# Exercise objective
Transcribe only the lines of the listing below from the one holding "recommendation := data_recommendation;" through the one holding "Definition getFullScore (this", inclusive, without any change.

# Provided data
Definition getBadge (this : AgentScoreClient) (net : network) (wallet : string)
  : list event * outcome string :=
  _requestText this net GET ("/v1/badge/" ++ encodeURIComponent wallet ++ ".svg").

Definition shouldTransact (this : AgentScoreClient) (net : network) (wallet : string)
  : list event * outcome bool :=
  let (log, fetched) := getBasicScore this net wallet in
  (log,
   match fetched with
   | Threw t => Threw t
   | Returned data =>
       let! recommendation := property data f_recommendation in
       Returned (strict_equals_string recommendation "proceed")
   end).

Definition gateTransaction (this : AgentScoreClient) (net : network) (wallet : string)
  : list event * outcome GateResult :=
  let (log, fetched) := getBasicScore this net wallet in
  (log,
   match fetched with
   | Threw t => Threw t
   | Returned data =>
       let! data_recommendation := property data f_recommendation in
       let! key := ToPropertyKey data_recommendation in
       let reason :=
         default_to (KNOWN_REASONS_get key) (Reason unknown_recommendation) in
       let! data_score := property data f_score in
       let! data_recommendation := property data f_recommendation in
       let! data_wallet := property data f_wallet in
       Returned {| approved := is_approving reason;
                   reason := reason;
                   score := data_score;
                   recommendation := data_recommendation;
                   wallet := data_wallet |}
   end).

(** The other endpoints: a path and, for two of them, a body. *)
Definition getFullScore (this : AgentScoreClient) (net : network) (wallet : string)
  : list event * outcome json :=
  _request this net GET ("/v1/score/full?wallet=" ++ encodeURIComponent wallet) None.

Definition refreshScore (this : AgentScoreClient) (net : network) (wallet : string)
  : list event * outcome json :=
  _request this net POST ("/v1/score/refresh?wallet=" ++ encodeURIComponent wallet) None.

(** [if (txHashes) body.txHashes = txHashes]: an array is truthy, also the
    empty one. *)
Definition reportFraud_body (wallet reason : string) (txHashes : option (list string))
  : json :=
  JObj ([("wallet", JStr wallet); ("evidence", JStr reason)]
        ++ match txHashes with
           | Some hashes => [("txHashes", JArr (map JStr hashes))]
           | None => []
           end).

Definition reportFraud (this : AgentScoreClient) (net : network)
  (wallet reason : string) (txHashes : option (list string))
  : list event * outcome json :=
  _request this net POST "/v1/report" (Some (reportFraud_body wallet reason txHashes)).

Definition checkBlacklist (this : AgentScoreClient) (net : network) (wallet : string)
  : list event * outcome json :=
  _request this net GET
    ("/v1/data/fraud/blacklist?wallet=" ++ encodeURIComponent wallet) None.

(** [limit != null] holds of every number, also of 0. *)
Definition getLeaderboard (this : AgentScoreClient) (net : network) (limit : option Z)
  : list event * outcome json :=
  let query := match limit with
               | Some n => "?limit=" ++ show_Z n
               | None => EmptyString
               end in
  _request this net GET ("/v1/leaderboard" ++ query) None.

(** [if (githubUrl) body.githubUrl = githubUrl]: the empty string is falsy. *)
Definition registerAgent_body (wallet name description : string)
  (githubUrl : option string) : json :=
  JObj ([("wallet", JStr wallet); ("name", JStr name); ("description", JStr description)]
        ++ match githubUrl with
           | None | Some EmptyString => []
           | Some url => [("githubUrl", JStr url)]
           end).

Definition registerAgent (this : AgentScoreClient) (net : network)
  (wallet name description : string) (githubUrl : option string)
  : list event * outcome json :=
  _request this net POST "/v1/agent/register"
    (Some (registerAgent_body wallet name description githubUrl)).

Definition healthCheck (this : AgentScoreClient) (net : network)
  : list event * outcome json :=
  _request this net GET "/health" None.

End Endpoints.

(* ===================================================================== *)
(** ** Vocabulary of the properties *)
(* ===================================================================== *)

(** An exchange after which the loop goes on: no response, or a 5xx. *)
Definition retryable (x : exchange) : bool :=
  match x with
  | Rejects _ _ => true
  | Resolves res => 500 <=? status res
  end.

(** The error the loop records for a retryable exchange. *)
Definition recorded_error (this : AgentScoreClient) (method : Method) (path : string)
  (x : exchange) : NetworkError.t :=
  match x with
  | Rejects _ err => transport_error this method path err
  | Resolves res => server_error res
  end.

# Exercise solution
                   recommendation := data_recommendation;
                   wallet := data_wallet |}
   end).

(** The other endpoints: a path and, for two of them, a body. *)
Definition getFullScore (this : AgentScoreClient) (net : network) (wallet : string)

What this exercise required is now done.